Ignorance is bliss - the role of noise and heterogeneity in training and deployment of Single Agent Policies for the Multi-Agent Persistent Surveillance Problem


Reinforcement Learning for Multi-Agent systems is hard! Can we instead get away with just training a single agent and then deploying it on many agents? Maybe, but there are catches. The aim of this talk is to explore a ‘toy’ problem of multi-agent persistent surveillance where the basic objective is for agents to continuously monitor areas of a map to maximise a surveillance ‘score’. To see how a single agent policy, trained in isolation, can perform when deployed in a multi-agent scenario we compare the performance of a number of single-agent policies: Reinforcement Learning (DDPG); Neuro-Evolution; and a gradient descent heuristic, against more traditional pre-defined boustrophedon-style ‘ploughing patterns’. We will observe the ‘homogeneous-policy convergence problem’, where identical policies force multiple agents to get stuck together, and look at how noise and uncertainty can alleviate the issue.

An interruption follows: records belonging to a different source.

(** What may become of a row: nothing, or its status moved forward and its version up. *)
Definition evolves (a b : KeyRow) : Prop :=
  a = b \/
  same_identity (row_key a) (row_key b) /\ row_limits b = row_limits a /\ vk_Version (row_key a) < vk_Version (row_key b) /\
  ((vk_Status (row_key a) = StateActive /\ vk_Status (row_key b) = StateRotating) \/
   (vk_Status (row_key a) <> StateRevoked /\ vk_Status (row_key b) = StateRevoked)).

Lemma same_key_trans a b c : same_identity a b -> same_identity b c -> same_identity a c.
Proof. unfold same_identity. intuition congruence. Qed.

#[export] Instance evolves_refl : Reflexive evolves.
Proof. by left. Qed.

#[export] Instance evolves_trans : Transitive evolves.
Proof.
  intros a b c [->|(K1 & L1 & V1 & S1)] [<-|(K2 & L2 & V2 & S2)]; try done; right; [by auto..|].
  split; [eauto using same_key_trans|]. split; [congruence|]. split; [lia|].
  destruct S1 as [[E1 E1']|[E1 E1']], S2 as [[E2 E2']|[E2 E2']]; try congruence. right. split; congruence.
Qed.

Lemma evolves_same_key a b : evolves a b -> same_identity (row_key a) (row_key b).
Proof. intros [->|(K & _)]; [|done]. unfold same_identity. tauto. Qed.

(** Revocation is final: a revoked row never changes again. *)
Lemma evolves_revoked a b : evolves a b -> vk_Status (row_key a) = StateRevoked -> b = a.
Proof. intros [->|(_ & _ & _ & [[E _]|[E _]])] H; congruence. Qed.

Finally we look at the decentralised case, where agents, having only partial knowledge of the world, are able to communicate. Different methods of state consensus indicate that for homogeneous deterministic policies, communication can be detrimental to performance.

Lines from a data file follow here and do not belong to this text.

(* ===== verification/KeyAuth.v ===== *)
(** * Authentication of virtual keys

    internal/keyauth: the record cache (cache.go), the keyring (keyring.go), the lookup
    (postgres.go) and the authenticator with its HTTP middleware (authenticator.go).
    Clone functions copy values and have no counterpart; HMAC-SHA-256 is a parameter.

    Then: authentication: what a gateway accepts, over every interleaving. *)
From Stdlib Require Import ZArith Lia Bool Ascii String.
From stdpp Require Import base tactics option list strings gmap fin_maps sets relations.
From S2P Require Import Prelude Identifiers Unicode Encoding Postgres VirtualKey VirtualKeyTheorems.
(** ** Data (model.go) *)
Record AuthRecord := {
  ar_ID : string; ar_TenantID : string; ar_ProjectID : string; ar_Prefix : string;
  ar_SecretHash : list Z; ar_HashKeyVersion : string; ar_Status : KeyState; ar_ExpiresAt : option Time;
  ar_AllowedModels : option (list string); ar_Limits : option KeyLimits; ar_RotationGraceExpiresAt : option Time;
  ar_TenantStatus : string; ar_ProjectStatus : string }.

Record Principal := {
  pr_TenantID : string; pr_ProjectID : string; pr_VirtualKeyID : string; pr_Prefix : string;
  pr_AllowedModels : option (list string); pr_Limits : option KeyLimits }.

Definition principal (r : AuthRecord) : Principal :=
  {| pr_TenantID := ar_TenantID r; pr_ProjectID := ar_ProjectID r; pr_VirtualKeyID := ar_ID r; pr_Prefix := ar_Prefix r;
     pr_AllowedModels := ar_AllowedModels r; pr_Limits := ar_Limits r |}.

Inductive auth_error := InvalidCredential | AuthUnavailable.

(** ** The cache (cache.go) *)
Record cacheEntry := { ce_record : AuthRecord; ce_expiresAt : Time; ce_inserted : Z }.
Record MemoryCache := { mc_entries : gmap string cacheEntry; mc_ttl : Duration; mc_maxEntries : Z; mc_sequence : Z }.

Definition NewMemoryCache (ttl : Duration) (maxEntries : Z) : option MemoryCache :=
  if (ttl <? 0) || (maxEntries <=? 0) then None
  else Some {| mc_entries := ∅; mc_ttl := ttl; mc_maxEntries := maxEntries; mc_sequence := 0 |}.

Definition set_entries (c : MemoryCache) (entries : gmap string cacheEntry) (sequence : Z) : MemoryCache :=
  {| mc_entries := entries; mc_ttl := mc_ttl c; mc_maxEntries := mc_maxEntries c; mc_sequence := sequence |}.

Definition cache_Get (c : MemoryCache) (now : Time) (prefix : string) : MemoryCache * option AuthRecord :=
  if mc_ttl c =? 0 then (c, None)
  else match mc_entries c !! prefix with
       | None => (c, None)
       | Some e =>
           if negb (time_before now (ce_expiresAt e)) then (set_entries c (delete prefix (mc_entries c)) (mc_sequence c), None)
           else (c, Some (ce_record e))
       end.

(** The loop over the map: the first entry met and every older one replaces the choice. *)
Definition older_entry (choice : option (string * Z)) (kv : string * cacheEntry) : option (string * Z) :=
  match choice with
  | None => Some (kv.1, ce_inserted kv.2)
  | Some (_, order) => if ce_inserted kv.2 <? order then Some (kv.1, ce_inserted kv.2) else choice
  end.
Definition evictOldest (entries : gmap string cacheEntry) : gmap string cacheEntry :=
  match foldl older_entry None (map_to_list entries) with
  | Some (prefix, _) => delete prefix entries
  | None => entries
  end.

Definition cache_Set (c : MemoryCache) (now : Time) (prefix : string) (r : AuthRecord) : MemoryCache :=
  if (mc_ttl c =? 0) || bool_decide (prefix = ""%string) || negb (bool_decide (ar_Prefix r = prefix)) then c
  else
    let sequence := u64_add (mc_sequence c) 1 in
    let replacing := bool_decide (is_Some (mc_entries c !! prefix)) in
    let entries := if negb replacing && (mc_maxEntries c <=? Z.of_nat (size (mc_entries c))) then evictOldest (mc_entries c) else mc_entries c in
    set_entries c (<[prefix := {| ce_record := r; ce_expiresAt := time_add now (mc_ttl c); ce_inserted := sequence |}]> entries) sequence.

Definition cache_Invalidate (c : MemoryCache) (prefix : string) : MemoryCache :=
  set_entries c (delete prefix (mc_entries c)) (mc_sequence c).

(** ** The lookup (postgres.go) *)
Definition key_with_prefix (db : KeyDB) (prefix : string) : option KeyRow :=
  snd <$> head (filter (fun kv : string * KeyRow => vk_Prefix (row_key kv.2) = prefix) (map_to_list (kd_keys db))).

Inductive lookup_error := RecordNotFound | LookupFailed.
Definition Decrypt (c : LocalCipher) (cancelled : bool) (b : SecretBinding) (e : Envelope) : result (list Z) secret_error :=
  ensure negb cancelled else SecretCancelled in
  ensure validateBinding b else SecretInvalid "binding" in
  match ci_keys c !! env_KeyVersion e with
  | None => Err DecryptionFailed
  | Some key =>
      ensure Nat.eqb (length (env_Nonce e)) 12 && (17 <=? Z.of_nat (length (env_Ciphertext e))) && (Z.of_nat (length (env_Ciphertext e)) <=? 65536) else DecryptionFailed in
      match Open key (env_Nonce e) (env_Ciphertext e) (additionalData b (env_KeyVersion e)) with Some plaintext => Ok plaintext | None => Err DecryptionFailed end
  end.
End Cipher.

(** ** The table (migrations/000006, postgres.go) *)
Record SecretDB := { sd_rows : gmap string SecretRecord; sd_providers : gset string }.

(** A column of type uuid holds the lower-case form. *)
Definition canonical_row (r : SecretRecord) : SecretRecord :=
  {| sr_ID := ToLower (sr_ID r); sr_ProviderID := ToLower (sr_ProviderID r); sr_Name := sr_Name r; sr_Backend := sr_Backend r; sr_Locator := sr_Locator r;
     sr_Ciphertext := sr_Ciphertext r; sr_Nonce := sr_Nonce r; sr_KeyVersion := sr_KeyVersion r; sr_Status := sr_Status r; sr_Version := sr_Version r;
     sr_CreatedAt := sr_CreatedAt r; sr_CreatedBy := sr_CreatedBy r; sr_UpdatedAt := sr_UpdatedAt r; sr_UpdatedBy := sr_UpdatedBy r |}.

Fixpoint at_in_authority (s : string) : bool :=
  match s with
  | EmptyString => false
  | String c s => if existsb (Ascii.eqb c) ["/"; "?"; "#"]%char then false else Ascii.eqb c "@" || at_in_authority s
  end.

Section Table.
Context (pg_space : Z -> bool).

Definition locator_format (backend : Backend) (raw : string) : bool :=
  let scheme := (backend_text backend ++ "://")%string in
  let rest := String.substring (String.length scheme) (String.length raw - String.length scheme) raw in
  (10 <=? char_length raw) && (char_length raw <=? 2048) && btrimmed raw && forallb (fun r => negb (pg_space r)) (runes (bytes_of raw)) &&
  is_external backend && String.prefix scheme raw && negb (String.eqb rest "") && negb (at_in_authority rest).
(** ** Example candidates *)
Definition demo_audit : Audit :=
  {| aud_Status := StatusActive; aud_Version := 1; aud_CreatedAt := 1; aud_CreatedBy := "admin"; aud_UpdatedAt := 1;
     aud_UpdatedBy := "admin" |}.
Definition demo_needs : CapabilityRequirements :=
  {| need_Chat := true; need_Stream := false; need_Tools := false; need_ParallelTools := false;
     need_StructuredOutput := false; need_Vision := false; need_AudioInput := false; need_AudioOutput := false;
     need_Embeddings := false; MinContextTokens := None; MinOutputTokens := None; DataRetentionModes := [] |}.
Definition demo_caps : CapabilitySet :=
  {| has_Chat := true; has_Stream := true; has_Tools := false; has_ParallelTools := false; has_StructuredOutput := false;
     has_Vision := false; has_AudioInput := false; has_AudioOutput := false; has_Embeddings := false;
     UsageInStream := false; CacheUsage := false; ReasoningUsage := false; MaxContextTokens := 8192;
     MaxOutputTokens := 1024; cap_DataRetentionMode := RetentionZero; ProviderProtocolVersion := "v1" |}.
Definition demo_candidate (id : string) (priority weight : Z) : RouteCandidate :=
  {| cand_LogicalModel :=
       {| model_ID := "11111111-1111-4111-8111-111111111111"; model_TenantID := "22222222-2222-4222-8222-222222222222";
          model_Name := "chat"; model_DisplayName := "Chat"; model_Description := None; RequiredCapabilities := demo_needs;
          AllowedRegions := None; model_Audit := demo_audit |};
     cand_Binding :=
       {| bind_LogicalModelID := "11111111-1111-4111-8111-111111111111"; bind_DeploymentID := id;
          bind_Priority := priority; bind_Weight := weight; bind_Audit := demo_audit |};
     cand_Deployment :=
       {| dep_ID := id; dep_ProviderID := "33333333-3333-4333-8333-333333333333"; dep_Code := "d";
          dep_PhysicalModel := "m"; dep_EndpointURL := "https://api.example"; dep_Region := "eu";
          dep_Capabilities := demo_caps; dep_SecretReferenceID := None; dep_Audit := demo_audit |};
     cand_Provider :=
       {| prov_ID := "33333333-3333-4333-8333-333333333333"; prov_Code := "acme"; prov_Name := "Acme";
          prov_AdapterType := "openai"; prov_Audit := demo_audit |} |}.
Definition attempt_lifecycle (a : RouteAttempt) : bool :=
  let untouched := negb (has (ra_EndedAt a)) && no_text (ra_EndReason a) && no_text (ra_ErrorCategory a) && no_text (ra_ErrorCode a) &&
                   negb (has (ra_UsageSummary a)) in
  match ra_Status a with
  | AttemptCreated | AttemptConnecting =>
      negb (has (ra_HeadersReceivedAt a)) && negb (has (ra_FirstByteAt a)) && no_text (ra_ProviderRequestID a) && untouched
  | AttemptHeadersReceived | AttemptStreaming => has (ra_HeadersReceivedAt a) && untouched
  | AttemptSucceeded =>
      has (ra_HeadersReceivedAt a) && has (ra_EndedAt a) && known_text (ra_EndReason a) && no_text (ra_ErrorCategory a) && no_text (ra_ErrorCode a)
  | AttemptRetryableFailed | AttemptFailed | AttemptPartialFailed | AttemptCancelled =>
      has (ra_EndedAt a) && known_text (ra_EndReason a) && known_text (ra_ErrorCategory a) && known_text (ra_ErrorCode a)
  | AttemptStatusOther _ => false
  end.

Definition from_opt (start t : option Time) : bool := match start with Some s => from s t | None => true end.

Definition route_attempts_checks (a : RouteAttempt) : bool :=
  (0 <? ra_AttemptNo a) && (no_text (ra_EndReason a) || endReasonPattern (ra_EndReason a)) &&
  (no_text (ra_ProviderRequestID a) || providerRequestIDPattern (ra_ProviderRequestID a)) &&
  (no_text (ra_ErrorCategory a) || categoryPattern (ra_ErrorCategory a)) &&
  (no_text (ra_ErrorCode a) || attemptErrorCodePattern (ra_ErrorCode a)) &&
  (ra_StartedAt a <=? ra_UpdatedAt a) && from (ra_StartedAt a) (ra_HeadersReceivedAt a) && from (ra_StartedAt a) (ra_FirstByteAt a) &&
  from (ra_StartedAt a) (ra_EndedAt a) && (negb (has (ra_FirstByteAt a)) || has (ra_HeadersReceivedAt a)) &&
  from_opt (ra_HeadersReceivedAt a) (ra_EndedAt a) && from_opt (ra_FirstByteAt a) (ra_EndedAt a) && attempt_lifecycle a && (0 <? ra_Version a).

Definition attempt_transition (old new : AttemptStatus) : bool :=
  match old, new with
  | AttemptCreated, (AttemptConnecting | AttemptFailed | AttemptCancelled) => true
  | AttemptConnecting, (AttemptHeadersReceived | AttemptRetryableFailed | AttemptFailed | AttemptCancelled) => true
  | AttemptHeadersReceived, (AttemptStreaming | AttemptSucceeded | AttemptRetryableFailed | AttemptFailed | AttemptCancelled) => true
  | AttemptStreaming, (AttemptSucceeded | AttemptPartialFailed | AttemptFailed | AttemptCancelled) => true
  | _, _ => false
  end.

Definition enforce_route_attempt_transition (old new : RouteAttempt) : bool :=
  bool_decide (ra_ID new = ra_ID old) && bool_decide (ra_RequestID new = ra_RequestID old) && (ra_AttemptNo new =? ra_AttemptNo old) &&
  bool_decide (ra_DeploymentID new = ra_DeploymentID old) && (ra_StartedAt new =? ra_StartedAt old) && (ra_Version new =? ra_Version old + 1) &&
  (ra_UpdatedAt old <=? ra_UpdatedAt new) && attempt_transition (ra_Status old) (ra_Status new).

(** ** Statements *)
Definition request_event (old : option GatewayRequest) (new : GatewayRequest) : StatusEvent RequestStatus :=
  {| ev_id := gr_ID new; ev_version := gr_Version new; ev_from := gr_Status <$> old; ev_to := gr_Status new; ev_at := gr_UpdatedAt new;
     ev_reason := gr_EndReason new |}.
Definition attempt_event (old : option RouteAttempt) (new : RouteAttempt) : StatusEvent AttemptStatus :=
  {| ev_id := ra_ID new; ev_version := ra_Version new; ev_from := ra_Status <$> old; ev_to := ra_Status new; ev_at := ra_UpdatedAt new;
     ev_reason := ra_EndReason new |}.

Oct 19, 2019 3:00 PM — 4:00 PM
Thomas E. Kent
Senior Research Associate in Applied Mathematics & Computer Science

A post-doctoral research associate in Bristol University’s Computer Science Department. Currently working on the T-B Phase project (Thales Bristol Partnership in Hybrid Autonomous Systems Engineering). I am interested in exploring how we can utilise AI, Machine Learning and Decision Making techniques within a number of key Multi-Agent Systems use-cases, e.g. Search and Rescue, Persistent Surveillance.